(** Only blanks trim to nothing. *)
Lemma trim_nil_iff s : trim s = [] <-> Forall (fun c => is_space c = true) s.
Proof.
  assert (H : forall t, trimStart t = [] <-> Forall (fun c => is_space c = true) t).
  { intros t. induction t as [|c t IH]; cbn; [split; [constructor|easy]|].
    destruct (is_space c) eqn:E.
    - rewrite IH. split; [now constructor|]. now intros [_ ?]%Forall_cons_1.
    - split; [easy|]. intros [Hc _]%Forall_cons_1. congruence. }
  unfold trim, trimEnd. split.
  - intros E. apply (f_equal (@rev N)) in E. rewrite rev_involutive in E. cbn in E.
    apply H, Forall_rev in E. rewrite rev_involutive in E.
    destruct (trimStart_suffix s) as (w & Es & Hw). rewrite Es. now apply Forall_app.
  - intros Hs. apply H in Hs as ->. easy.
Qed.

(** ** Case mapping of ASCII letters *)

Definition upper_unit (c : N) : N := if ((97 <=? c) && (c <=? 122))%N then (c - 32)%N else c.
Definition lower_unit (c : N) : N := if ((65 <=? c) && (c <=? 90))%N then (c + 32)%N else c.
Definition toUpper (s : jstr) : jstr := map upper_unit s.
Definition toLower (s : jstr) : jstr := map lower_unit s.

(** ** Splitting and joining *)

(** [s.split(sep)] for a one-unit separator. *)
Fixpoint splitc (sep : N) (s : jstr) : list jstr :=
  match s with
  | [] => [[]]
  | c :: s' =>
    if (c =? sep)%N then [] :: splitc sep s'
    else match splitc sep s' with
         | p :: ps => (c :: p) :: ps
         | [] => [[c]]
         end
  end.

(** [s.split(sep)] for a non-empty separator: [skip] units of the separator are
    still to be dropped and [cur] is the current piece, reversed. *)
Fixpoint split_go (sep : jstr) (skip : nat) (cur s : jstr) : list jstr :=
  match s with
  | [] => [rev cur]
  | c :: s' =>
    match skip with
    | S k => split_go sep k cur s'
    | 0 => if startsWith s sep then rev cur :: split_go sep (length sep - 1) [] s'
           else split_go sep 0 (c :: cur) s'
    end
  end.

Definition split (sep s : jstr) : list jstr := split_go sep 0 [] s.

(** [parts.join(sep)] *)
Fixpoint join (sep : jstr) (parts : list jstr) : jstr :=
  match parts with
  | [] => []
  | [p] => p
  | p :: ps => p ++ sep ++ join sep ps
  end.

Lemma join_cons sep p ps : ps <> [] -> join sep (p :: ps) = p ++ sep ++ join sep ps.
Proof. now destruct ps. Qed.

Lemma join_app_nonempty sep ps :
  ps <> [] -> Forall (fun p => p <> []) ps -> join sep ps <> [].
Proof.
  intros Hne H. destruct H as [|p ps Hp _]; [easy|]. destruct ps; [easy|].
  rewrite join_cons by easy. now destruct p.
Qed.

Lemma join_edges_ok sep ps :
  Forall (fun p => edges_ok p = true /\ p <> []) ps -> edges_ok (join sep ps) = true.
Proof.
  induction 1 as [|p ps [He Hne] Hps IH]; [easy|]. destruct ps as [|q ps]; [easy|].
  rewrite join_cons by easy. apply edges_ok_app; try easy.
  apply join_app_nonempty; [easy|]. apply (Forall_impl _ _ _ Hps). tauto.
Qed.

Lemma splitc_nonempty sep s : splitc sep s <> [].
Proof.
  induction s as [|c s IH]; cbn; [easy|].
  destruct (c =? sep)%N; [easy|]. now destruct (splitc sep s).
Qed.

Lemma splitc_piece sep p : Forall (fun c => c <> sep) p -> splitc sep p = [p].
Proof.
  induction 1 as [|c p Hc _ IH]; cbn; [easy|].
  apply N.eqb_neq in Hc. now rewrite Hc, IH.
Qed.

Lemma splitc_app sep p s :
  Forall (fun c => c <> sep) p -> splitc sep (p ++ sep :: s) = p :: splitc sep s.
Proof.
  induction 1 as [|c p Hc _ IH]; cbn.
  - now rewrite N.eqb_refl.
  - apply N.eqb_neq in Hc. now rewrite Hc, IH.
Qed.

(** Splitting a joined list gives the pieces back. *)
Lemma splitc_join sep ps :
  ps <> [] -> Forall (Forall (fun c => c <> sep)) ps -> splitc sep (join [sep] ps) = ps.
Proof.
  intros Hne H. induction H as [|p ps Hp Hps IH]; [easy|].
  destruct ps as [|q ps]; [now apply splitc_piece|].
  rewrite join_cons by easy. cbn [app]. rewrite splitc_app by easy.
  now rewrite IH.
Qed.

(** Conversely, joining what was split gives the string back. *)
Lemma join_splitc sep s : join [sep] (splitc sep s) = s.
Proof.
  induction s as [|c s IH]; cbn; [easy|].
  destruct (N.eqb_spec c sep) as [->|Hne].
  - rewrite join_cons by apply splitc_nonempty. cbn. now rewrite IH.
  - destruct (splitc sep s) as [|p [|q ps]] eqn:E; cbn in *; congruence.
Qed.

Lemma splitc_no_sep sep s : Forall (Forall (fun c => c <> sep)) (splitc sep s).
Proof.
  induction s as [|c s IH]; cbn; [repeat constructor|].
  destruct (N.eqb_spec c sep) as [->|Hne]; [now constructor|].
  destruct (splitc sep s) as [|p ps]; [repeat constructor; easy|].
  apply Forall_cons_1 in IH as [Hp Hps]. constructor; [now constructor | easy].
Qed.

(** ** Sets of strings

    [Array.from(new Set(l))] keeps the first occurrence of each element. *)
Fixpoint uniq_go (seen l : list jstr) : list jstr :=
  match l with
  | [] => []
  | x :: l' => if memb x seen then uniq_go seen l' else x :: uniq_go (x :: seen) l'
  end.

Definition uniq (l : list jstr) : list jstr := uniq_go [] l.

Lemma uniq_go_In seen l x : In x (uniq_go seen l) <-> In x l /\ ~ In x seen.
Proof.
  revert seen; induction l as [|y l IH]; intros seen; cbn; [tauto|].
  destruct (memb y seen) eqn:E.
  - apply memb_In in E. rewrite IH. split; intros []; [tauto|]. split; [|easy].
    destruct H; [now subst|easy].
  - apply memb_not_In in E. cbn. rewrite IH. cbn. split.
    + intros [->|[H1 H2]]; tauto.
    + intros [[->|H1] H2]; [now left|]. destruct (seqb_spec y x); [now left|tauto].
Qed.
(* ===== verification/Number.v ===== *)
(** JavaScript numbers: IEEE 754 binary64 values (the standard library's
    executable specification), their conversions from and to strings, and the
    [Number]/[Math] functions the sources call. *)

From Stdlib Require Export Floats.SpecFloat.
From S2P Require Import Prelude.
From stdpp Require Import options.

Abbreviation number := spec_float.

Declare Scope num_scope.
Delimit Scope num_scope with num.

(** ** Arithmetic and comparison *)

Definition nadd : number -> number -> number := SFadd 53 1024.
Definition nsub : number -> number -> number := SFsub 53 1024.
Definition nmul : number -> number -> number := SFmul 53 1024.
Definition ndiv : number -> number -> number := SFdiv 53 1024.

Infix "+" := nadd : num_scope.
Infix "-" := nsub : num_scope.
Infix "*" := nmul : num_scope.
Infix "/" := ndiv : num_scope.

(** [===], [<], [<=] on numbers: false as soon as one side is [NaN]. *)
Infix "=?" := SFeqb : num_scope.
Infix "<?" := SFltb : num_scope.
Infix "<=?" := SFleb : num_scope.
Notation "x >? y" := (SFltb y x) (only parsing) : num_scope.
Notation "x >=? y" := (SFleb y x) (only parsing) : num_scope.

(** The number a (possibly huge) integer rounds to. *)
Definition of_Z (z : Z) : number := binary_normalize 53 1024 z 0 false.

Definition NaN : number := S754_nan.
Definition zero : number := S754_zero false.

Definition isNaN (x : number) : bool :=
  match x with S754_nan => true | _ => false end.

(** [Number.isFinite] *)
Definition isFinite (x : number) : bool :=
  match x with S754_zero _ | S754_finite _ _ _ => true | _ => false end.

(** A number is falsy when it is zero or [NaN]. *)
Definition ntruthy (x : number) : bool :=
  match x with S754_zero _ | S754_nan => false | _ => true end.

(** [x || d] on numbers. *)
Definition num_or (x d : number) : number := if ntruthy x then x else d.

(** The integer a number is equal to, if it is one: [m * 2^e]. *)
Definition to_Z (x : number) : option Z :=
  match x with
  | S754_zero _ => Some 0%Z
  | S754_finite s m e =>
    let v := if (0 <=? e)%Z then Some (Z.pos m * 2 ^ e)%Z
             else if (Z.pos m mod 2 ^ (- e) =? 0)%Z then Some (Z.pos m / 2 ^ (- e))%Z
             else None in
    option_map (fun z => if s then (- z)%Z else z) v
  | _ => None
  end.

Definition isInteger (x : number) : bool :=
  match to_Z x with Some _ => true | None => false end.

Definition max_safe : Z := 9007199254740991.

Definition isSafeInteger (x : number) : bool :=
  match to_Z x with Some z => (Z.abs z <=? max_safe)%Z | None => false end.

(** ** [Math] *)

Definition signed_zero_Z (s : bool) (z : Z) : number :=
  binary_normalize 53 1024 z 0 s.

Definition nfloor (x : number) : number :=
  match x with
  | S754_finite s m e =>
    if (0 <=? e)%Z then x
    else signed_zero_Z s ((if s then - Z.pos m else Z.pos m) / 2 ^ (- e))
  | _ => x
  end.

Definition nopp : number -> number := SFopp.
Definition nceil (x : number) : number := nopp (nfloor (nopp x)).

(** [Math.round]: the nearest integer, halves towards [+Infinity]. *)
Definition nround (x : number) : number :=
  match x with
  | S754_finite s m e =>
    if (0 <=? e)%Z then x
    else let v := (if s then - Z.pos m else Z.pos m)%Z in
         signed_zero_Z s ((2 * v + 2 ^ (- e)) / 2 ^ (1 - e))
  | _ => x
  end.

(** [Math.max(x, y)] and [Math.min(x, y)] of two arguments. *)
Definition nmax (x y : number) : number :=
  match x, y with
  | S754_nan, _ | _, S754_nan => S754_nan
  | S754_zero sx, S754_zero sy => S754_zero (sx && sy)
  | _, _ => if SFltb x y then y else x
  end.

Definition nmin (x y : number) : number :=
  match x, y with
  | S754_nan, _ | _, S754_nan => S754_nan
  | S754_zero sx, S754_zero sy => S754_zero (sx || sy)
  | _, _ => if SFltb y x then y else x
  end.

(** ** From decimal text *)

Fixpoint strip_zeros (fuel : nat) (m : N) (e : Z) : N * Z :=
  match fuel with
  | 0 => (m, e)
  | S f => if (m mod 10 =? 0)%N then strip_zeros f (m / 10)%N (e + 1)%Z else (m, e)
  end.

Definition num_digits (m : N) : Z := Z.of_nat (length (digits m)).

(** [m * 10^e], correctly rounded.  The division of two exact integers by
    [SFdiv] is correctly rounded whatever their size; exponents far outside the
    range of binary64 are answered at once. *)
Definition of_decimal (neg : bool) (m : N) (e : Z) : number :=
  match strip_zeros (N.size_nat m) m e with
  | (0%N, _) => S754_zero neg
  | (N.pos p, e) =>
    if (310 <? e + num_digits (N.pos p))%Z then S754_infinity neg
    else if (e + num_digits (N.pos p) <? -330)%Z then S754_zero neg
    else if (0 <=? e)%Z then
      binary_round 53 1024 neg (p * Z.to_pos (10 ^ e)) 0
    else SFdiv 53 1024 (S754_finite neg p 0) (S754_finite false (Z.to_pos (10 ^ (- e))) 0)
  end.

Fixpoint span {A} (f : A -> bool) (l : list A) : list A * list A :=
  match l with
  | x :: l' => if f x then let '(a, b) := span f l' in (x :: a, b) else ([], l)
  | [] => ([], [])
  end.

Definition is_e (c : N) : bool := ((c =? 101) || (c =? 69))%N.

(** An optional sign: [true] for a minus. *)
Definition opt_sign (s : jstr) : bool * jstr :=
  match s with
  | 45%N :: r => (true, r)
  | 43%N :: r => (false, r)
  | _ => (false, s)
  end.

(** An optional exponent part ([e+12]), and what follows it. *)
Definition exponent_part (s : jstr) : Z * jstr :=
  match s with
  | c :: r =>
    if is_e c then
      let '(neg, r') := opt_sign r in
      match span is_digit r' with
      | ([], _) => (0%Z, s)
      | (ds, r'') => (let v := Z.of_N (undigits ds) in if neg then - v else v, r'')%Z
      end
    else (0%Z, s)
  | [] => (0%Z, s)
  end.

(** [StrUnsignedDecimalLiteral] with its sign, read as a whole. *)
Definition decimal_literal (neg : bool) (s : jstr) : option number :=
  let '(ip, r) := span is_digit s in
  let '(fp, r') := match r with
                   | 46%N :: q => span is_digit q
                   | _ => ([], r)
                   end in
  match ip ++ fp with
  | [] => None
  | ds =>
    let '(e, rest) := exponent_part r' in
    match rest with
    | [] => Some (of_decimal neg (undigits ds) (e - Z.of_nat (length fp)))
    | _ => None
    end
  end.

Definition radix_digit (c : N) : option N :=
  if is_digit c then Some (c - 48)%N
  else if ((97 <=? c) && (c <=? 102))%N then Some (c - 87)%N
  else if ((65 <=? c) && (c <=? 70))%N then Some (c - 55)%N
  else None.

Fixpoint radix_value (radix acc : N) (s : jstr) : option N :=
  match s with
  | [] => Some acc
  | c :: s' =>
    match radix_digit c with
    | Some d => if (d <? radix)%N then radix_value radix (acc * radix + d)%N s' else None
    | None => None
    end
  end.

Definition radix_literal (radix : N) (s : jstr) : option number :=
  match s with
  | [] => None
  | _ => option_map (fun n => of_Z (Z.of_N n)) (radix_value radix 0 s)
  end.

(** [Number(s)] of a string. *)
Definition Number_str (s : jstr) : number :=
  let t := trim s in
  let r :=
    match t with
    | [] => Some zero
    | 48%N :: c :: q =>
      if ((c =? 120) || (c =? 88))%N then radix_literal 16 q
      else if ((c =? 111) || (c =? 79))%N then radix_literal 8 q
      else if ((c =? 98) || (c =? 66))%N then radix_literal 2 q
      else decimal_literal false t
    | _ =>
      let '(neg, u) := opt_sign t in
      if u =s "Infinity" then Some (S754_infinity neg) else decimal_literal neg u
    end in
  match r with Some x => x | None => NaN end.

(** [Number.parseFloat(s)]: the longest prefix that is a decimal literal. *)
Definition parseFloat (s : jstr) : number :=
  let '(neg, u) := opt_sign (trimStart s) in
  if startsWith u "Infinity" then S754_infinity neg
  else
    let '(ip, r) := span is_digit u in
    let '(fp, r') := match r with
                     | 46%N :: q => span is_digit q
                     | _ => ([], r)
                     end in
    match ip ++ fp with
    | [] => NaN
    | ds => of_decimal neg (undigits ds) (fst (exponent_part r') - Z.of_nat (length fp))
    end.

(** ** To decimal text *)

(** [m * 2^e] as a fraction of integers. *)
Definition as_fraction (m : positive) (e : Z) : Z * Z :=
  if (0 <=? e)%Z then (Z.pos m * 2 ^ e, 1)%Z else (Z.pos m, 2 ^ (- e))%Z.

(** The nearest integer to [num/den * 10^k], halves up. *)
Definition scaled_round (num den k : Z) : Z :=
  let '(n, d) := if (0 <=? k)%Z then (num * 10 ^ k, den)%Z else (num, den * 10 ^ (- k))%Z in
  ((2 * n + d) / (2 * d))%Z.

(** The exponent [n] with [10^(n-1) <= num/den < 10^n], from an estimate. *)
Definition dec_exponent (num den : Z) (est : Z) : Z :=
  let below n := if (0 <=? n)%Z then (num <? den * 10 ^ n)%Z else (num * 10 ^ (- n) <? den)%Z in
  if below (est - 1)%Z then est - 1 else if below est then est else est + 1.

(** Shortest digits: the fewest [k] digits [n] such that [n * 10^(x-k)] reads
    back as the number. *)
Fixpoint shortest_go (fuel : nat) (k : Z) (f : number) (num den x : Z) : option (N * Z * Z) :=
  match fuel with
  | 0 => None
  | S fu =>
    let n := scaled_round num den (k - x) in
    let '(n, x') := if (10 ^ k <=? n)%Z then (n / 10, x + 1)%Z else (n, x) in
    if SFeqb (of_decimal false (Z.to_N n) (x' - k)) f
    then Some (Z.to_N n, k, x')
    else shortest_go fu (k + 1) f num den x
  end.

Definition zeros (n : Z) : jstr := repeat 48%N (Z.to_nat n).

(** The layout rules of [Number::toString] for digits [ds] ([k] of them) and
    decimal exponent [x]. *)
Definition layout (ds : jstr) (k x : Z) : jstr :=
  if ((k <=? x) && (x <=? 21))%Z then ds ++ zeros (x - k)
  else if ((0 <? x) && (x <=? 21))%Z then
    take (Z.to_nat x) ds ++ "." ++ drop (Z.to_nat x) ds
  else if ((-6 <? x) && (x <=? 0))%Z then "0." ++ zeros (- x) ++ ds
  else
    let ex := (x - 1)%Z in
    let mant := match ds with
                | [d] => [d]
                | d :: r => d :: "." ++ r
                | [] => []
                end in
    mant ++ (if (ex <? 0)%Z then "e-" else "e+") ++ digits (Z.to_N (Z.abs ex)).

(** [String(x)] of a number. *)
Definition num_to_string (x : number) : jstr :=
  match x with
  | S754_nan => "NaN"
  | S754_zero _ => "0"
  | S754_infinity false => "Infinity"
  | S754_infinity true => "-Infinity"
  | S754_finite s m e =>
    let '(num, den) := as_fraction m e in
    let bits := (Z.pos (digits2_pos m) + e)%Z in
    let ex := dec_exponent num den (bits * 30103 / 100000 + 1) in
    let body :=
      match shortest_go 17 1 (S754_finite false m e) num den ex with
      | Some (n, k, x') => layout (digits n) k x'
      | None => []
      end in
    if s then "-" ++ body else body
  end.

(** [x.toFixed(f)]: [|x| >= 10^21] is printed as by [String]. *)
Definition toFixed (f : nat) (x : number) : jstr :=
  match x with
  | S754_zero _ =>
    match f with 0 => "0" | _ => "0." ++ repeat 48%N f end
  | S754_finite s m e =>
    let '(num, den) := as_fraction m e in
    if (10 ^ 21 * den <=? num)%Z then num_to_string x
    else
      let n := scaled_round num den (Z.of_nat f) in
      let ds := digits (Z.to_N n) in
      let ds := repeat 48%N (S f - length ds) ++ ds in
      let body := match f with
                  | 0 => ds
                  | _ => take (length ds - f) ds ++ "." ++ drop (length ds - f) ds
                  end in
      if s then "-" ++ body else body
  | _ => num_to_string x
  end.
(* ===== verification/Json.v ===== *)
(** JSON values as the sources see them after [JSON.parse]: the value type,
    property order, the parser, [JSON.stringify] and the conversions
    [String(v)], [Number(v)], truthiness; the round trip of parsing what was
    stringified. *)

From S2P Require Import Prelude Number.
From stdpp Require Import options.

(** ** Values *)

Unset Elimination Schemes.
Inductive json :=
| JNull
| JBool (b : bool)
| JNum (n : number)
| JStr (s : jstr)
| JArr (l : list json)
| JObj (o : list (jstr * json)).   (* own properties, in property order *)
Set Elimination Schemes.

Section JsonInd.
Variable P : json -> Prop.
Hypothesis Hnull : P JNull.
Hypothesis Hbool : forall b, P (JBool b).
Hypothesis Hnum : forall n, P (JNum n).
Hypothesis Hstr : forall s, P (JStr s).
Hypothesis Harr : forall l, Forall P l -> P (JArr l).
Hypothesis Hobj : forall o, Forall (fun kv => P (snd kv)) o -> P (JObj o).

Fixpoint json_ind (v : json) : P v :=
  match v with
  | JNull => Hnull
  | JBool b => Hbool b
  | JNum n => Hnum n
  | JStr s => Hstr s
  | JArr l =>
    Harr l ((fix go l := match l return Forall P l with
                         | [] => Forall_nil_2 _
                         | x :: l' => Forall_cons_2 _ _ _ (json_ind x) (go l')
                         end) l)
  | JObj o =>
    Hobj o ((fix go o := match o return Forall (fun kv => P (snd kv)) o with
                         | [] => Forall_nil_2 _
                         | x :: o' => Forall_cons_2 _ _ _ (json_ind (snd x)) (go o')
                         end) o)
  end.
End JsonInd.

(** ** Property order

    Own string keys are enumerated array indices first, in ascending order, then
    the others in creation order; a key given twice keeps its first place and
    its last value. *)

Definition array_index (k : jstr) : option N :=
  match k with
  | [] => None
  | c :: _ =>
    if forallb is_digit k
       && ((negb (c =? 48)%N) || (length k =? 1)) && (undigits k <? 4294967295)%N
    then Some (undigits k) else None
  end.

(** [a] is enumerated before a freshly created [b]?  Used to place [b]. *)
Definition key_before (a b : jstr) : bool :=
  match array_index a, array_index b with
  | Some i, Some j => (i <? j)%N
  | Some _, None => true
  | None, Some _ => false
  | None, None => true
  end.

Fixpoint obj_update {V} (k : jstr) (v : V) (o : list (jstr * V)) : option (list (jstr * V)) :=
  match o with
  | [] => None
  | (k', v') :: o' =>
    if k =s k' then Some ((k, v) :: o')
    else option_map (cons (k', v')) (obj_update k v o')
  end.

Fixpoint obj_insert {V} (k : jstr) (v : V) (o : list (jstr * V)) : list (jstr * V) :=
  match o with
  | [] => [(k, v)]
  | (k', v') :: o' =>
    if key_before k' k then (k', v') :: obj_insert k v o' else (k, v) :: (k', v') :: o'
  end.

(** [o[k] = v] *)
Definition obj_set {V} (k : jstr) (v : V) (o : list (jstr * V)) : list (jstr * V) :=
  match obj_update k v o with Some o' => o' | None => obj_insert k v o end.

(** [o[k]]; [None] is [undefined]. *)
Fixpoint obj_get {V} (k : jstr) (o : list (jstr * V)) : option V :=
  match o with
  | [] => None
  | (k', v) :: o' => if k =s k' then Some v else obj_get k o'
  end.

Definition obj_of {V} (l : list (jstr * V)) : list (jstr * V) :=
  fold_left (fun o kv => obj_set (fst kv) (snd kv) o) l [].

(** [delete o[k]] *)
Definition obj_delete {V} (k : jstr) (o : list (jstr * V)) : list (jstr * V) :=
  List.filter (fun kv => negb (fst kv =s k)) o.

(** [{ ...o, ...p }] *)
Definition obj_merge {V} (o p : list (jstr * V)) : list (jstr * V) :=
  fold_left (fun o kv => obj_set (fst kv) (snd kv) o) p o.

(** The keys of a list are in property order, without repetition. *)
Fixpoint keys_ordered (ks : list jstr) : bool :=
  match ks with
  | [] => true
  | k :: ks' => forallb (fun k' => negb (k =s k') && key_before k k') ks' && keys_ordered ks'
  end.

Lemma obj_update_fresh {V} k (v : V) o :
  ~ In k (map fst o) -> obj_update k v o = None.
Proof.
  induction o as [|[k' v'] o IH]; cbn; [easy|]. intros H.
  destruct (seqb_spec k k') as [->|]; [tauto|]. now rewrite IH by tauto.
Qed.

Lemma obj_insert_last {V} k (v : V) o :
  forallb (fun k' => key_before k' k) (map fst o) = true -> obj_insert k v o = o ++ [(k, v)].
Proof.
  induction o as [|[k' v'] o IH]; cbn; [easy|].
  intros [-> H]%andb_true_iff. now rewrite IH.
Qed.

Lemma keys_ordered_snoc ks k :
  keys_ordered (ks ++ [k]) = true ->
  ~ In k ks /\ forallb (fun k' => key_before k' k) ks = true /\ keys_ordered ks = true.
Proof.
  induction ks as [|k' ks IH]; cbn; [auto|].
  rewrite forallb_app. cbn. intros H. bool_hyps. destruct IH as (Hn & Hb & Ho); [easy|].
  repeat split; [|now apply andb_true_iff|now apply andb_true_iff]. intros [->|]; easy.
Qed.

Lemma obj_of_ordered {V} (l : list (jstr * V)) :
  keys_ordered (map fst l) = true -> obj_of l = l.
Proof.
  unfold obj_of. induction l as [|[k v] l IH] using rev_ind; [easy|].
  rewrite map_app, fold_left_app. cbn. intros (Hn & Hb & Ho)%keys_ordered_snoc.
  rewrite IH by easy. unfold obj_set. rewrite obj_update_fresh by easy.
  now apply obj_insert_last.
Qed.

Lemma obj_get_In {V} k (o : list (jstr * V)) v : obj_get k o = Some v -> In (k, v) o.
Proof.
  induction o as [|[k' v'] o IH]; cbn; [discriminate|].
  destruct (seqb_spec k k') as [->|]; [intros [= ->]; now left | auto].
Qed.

- - -

**WHAT NEEDS TO BE DONE:** Note every line of the records that holds the word "bits", and copy it.

**EXERCISE RESULT:**
    let bits := (Z.pos (digits2_pos m) + e)%Z in
    let ex := dec_exponent num den (bits * 30103 / 100000 + 1) in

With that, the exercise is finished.